Start of Excerpted data
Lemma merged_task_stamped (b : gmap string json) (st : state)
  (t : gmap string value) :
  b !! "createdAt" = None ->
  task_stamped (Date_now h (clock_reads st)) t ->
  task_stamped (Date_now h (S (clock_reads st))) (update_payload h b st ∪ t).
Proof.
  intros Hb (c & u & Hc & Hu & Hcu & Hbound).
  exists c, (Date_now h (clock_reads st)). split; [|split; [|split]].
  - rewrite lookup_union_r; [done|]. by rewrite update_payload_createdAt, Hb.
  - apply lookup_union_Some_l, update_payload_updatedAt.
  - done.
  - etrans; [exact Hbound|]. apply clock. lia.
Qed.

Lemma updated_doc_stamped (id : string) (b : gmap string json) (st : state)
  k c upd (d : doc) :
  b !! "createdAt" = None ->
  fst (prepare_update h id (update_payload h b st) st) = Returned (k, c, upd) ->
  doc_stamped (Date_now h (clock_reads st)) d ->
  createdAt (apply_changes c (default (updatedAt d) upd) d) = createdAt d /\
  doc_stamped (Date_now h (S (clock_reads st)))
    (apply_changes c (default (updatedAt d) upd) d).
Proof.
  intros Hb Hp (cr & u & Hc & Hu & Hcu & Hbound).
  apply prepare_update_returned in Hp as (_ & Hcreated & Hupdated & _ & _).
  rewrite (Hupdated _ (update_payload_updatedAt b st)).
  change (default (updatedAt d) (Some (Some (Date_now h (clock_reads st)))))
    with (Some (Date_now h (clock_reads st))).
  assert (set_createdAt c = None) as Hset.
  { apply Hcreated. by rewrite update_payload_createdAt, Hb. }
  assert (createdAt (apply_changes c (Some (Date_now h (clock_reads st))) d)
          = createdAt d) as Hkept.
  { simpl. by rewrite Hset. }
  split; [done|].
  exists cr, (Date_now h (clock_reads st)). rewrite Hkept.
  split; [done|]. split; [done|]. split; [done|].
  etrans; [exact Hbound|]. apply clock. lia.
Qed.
End of Excerpted data
Start of Excerpted data
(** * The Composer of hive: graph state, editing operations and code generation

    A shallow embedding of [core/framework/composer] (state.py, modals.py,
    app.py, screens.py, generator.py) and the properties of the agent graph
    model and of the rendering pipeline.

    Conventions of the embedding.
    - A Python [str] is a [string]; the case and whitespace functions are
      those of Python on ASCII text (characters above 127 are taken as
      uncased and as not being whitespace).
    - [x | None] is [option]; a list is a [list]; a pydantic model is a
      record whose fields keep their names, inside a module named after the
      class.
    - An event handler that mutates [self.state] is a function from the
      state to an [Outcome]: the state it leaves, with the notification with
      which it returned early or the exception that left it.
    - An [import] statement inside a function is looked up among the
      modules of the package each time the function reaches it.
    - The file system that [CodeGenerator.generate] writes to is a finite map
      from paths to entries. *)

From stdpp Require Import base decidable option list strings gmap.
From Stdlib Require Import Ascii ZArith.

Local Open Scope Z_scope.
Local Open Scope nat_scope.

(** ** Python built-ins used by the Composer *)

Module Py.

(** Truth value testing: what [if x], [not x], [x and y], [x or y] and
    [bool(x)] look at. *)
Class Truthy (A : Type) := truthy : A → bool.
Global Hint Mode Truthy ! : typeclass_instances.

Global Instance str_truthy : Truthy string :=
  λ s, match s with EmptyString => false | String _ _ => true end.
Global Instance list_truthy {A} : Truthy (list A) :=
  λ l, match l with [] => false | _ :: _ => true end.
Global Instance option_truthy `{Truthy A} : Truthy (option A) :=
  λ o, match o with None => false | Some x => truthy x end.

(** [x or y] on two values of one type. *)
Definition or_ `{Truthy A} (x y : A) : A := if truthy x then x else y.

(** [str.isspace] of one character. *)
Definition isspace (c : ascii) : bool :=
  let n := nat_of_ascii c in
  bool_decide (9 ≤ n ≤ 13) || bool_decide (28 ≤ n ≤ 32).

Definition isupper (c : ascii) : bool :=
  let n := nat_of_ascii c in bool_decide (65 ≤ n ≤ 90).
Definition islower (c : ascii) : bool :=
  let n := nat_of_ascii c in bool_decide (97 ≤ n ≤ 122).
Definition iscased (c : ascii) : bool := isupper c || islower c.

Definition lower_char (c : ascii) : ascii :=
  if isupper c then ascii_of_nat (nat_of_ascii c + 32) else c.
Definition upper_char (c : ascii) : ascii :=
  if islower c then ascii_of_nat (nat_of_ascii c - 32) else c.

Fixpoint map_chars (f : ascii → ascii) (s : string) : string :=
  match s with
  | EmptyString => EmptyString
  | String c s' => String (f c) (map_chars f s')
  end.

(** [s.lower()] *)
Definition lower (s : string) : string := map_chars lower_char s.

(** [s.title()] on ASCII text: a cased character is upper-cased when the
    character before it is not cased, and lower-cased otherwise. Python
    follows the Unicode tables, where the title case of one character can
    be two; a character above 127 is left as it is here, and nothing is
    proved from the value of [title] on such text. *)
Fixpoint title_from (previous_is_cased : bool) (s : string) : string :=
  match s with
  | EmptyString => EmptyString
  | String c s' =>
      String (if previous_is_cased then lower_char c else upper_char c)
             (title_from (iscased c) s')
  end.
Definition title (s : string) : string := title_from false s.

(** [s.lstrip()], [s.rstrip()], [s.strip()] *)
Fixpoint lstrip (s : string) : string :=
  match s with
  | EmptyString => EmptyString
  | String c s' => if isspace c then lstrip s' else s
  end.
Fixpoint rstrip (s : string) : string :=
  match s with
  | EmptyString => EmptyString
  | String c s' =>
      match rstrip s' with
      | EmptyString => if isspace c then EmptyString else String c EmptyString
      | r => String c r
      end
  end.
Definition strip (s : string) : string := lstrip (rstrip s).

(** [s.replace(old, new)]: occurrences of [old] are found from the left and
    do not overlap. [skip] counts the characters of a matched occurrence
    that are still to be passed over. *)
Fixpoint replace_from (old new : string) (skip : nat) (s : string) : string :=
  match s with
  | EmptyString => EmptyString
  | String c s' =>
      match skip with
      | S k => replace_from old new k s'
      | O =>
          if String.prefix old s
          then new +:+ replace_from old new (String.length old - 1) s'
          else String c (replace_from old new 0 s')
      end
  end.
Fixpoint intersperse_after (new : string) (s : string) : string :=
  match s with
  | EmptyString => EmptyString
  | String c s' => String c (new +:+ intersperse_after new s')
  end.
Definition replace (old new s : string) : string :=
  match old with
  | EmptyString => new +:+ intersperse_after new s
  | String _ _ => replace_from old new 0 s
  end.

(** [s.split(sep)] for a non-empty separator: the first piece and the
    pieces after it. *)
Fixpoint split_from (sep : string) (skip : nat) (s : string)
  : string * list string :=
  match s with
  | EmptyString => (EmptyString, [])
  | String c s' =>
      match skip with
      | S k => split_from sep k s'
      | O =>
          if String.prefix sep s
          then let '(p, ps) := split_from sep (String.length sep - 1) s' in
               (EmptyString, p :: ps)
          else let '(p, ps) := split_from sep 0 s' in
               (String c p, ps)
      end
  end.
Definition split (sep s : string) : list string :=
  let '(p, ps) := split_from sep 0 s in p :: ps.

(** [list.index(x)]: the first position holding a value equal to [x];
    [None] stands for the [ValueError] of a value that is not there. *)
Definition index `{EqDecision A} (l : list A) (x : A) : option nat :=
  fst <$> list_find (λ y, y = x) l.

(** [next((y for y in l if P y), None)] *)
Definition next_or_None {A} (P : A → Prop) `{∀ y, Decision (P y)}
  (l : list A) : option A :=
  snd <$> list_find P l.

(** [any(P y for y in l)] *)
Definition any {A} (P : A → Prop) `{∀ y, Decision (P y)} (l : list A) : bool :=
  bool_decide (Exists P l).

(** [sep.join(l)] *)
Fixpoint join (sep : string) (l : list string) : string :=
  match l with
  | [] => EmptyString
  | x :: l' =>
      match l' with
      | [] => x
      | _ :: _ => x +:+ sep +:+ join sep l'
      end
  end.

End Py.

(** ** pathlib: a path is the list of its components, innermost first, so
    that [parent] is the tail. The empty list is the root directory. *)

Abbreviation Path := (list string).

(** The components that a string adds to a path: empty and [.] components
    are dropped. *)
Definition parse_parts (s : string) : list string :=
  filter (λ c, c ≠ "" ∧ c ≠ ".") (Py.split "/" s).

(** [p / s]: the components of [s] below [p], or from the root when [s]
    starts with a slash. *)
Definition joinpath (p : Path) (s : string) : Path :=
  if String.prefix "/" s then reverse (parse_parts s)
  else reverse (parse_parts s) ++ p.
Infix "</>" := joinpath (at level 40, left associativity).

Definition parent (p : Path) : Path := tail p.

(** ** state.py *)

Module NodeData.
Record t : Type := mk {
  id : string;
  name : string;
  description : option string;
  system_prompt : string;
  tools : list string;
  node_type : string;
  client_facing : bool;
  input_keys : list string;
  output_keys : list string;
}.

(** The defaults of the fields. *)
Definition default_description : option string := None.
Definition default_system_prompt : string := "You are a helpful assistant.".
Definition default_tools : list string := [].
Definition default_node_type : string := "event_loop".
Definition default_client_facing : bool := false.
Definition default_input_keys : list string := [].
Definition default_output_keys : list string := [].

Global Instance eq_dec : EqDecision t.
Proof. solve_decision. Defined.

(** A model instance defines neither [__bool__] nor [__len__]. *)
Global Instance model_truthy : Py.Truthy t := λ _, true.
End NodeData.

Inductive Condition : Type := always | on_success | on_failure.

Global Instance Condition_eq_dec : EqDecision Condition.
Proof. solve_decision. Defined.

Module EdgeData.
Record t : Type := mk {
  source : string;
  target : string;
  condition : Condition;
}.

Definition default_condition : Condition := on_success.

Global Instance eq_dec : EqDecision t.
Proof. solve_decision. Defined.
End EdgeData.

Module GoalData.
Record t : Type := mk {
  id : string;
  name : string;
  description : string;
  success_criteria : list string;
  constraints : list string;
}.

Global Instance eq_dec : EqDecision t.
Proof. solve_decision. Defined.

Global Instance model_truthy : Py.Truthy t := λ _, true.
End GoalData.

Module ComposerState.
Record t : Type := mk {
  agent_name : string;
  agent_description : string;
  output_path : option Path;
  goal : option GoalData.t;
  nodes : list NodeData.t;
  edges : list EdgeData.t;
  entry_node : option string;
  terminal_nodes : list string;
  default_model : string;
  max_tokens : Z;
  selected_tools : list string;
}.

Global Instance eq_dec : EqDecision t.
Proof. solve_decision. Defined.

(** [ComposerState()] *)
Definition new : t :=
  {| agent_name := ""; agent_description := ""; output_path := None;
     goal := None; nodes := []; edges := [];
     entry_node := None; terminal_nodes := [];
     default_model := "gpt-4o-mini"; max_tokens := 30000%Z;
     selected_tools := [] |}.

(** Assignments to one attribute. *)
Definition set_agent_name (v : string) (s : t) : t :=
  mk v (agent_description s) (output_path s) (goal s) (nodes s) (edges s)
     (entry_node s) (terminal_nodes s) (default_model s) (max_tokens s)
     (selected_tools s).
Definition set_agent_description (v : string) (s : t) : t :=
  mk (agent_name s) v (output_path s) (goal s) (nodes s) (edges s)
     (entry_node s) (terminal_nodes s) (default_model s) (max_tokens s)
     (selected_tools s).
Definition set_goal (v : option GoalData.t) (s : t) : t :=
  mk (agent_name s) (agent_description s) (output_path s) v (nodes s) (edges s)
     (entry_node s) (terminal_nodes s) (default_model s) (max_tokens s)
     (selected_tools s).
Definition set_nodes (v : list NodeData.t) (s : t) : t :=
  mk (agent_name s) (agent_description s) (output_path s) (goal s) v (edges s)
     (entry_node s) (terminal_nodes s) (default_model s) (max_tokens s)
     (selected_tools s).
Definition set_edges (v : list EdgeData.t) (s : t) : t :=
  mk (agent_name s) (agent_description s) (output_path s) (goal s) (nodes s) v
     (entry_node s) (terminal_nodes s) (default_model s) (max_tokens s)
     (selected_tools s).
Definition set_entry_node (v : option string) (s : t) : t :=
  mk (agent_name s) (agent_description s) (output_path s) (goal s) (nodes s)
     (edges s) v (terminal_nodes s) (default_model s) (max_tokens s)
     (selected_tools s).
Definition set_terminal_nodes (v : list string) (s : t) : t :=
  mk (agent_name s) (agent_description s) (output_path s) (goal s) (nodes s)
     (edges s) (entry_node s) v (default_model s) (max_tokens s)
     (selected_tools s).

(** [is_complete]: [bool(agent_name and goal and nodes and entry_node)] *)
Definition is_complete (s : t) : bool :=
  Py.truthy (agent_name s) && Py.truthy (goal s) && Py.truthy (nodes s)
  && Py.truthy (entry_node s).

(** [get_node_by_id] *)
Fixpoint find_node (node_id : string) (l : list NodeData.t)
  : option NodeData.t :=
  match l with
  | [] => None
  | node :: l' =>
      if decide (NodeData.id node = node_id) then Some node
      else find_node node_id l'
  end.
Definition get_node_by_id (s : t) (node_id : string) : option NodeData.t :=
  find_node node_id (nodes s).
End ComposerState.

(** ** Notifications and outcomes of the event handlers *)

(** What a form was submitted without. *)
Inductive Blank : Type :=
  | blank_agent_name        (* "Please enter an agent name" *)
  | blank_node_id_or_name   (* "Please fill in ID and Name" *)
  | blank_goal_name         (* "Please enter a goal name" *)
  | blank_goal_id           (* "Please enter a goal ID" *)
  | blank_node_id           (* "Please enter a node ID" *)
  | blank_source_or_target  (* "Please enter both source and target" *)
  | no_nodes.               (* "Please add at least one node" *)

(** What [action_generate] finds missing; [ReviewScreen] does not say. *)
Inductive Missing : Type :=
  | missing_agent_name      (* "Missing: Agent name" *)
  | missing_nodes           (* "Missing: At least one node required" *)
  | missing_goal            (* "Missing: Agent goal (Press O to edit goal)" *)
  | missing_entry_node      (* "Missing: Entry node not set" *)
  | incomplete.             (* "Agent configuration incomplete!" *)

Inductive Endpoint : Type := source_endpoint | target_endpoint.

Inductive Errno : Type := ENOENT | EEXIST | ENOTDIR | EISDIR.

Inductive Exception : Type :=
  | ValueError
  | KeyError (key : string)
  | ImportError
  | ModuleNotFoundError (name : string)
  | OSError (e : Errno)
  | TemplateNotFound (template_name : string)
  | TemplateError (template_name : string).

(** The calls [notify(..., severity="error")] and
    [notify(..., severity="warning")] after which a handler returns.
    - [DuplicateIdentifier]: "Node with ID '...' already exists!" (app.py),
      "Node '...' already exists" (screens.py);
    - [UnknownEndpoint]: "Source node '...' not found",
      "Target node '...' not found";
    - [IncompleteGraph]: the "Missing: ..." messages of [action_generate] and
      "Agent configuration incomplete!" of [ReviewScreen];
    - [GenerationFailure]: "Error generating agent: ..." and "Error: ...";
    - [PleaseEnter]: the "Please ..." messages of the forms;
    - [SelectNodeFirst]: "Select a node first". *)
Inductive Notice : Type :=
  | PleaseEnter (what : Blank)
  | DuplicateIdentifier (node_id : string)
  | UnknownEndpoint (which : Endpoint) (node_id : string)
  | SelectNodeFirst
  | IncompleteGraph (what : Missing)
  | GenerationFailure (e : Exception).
End of Excerpted data
Start of Excerpted data
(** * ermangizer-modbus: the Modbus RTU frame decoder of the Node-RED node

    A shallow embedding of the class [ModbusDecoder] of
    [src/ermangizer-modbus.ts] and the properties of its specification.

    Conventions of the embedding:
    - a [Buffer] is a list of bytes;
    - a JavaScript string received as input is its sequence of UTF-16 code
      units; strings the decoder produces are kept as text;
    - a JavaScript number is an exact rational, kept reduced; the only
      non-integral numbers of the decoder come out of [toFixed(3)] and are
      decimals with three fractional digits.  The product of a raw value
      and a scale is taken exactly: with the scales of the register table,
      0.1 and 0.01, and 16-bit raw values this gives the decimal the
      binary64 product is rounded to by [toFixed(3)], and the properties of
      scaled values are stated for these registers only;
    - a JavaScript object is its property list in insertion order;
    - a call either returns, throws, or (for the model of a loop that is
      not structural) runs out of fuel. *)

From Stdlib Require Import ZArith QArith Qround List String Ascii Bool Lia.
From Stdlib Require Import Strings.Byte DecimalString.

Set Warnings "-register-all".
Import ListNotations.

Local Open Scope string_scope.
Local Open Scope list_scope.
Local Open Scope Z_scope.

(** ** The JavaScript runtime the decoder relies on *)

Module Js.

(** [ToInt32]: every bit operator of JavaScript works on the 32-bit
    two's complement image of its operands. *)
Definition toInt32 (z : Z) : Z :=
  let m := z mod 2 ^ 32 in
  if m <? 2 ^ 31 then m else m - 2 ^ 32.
End of Excerpted data
→ **Task to complete**: Copy each line of the preceding data that contains the string "Scope".

→ **Finished task**:
Local Open Scope Z_scope.
Local Open Scope nat_scope.
Local Open Scope string_scope.
Local Open Scope list_scope.
Local Open Scope Z_scope.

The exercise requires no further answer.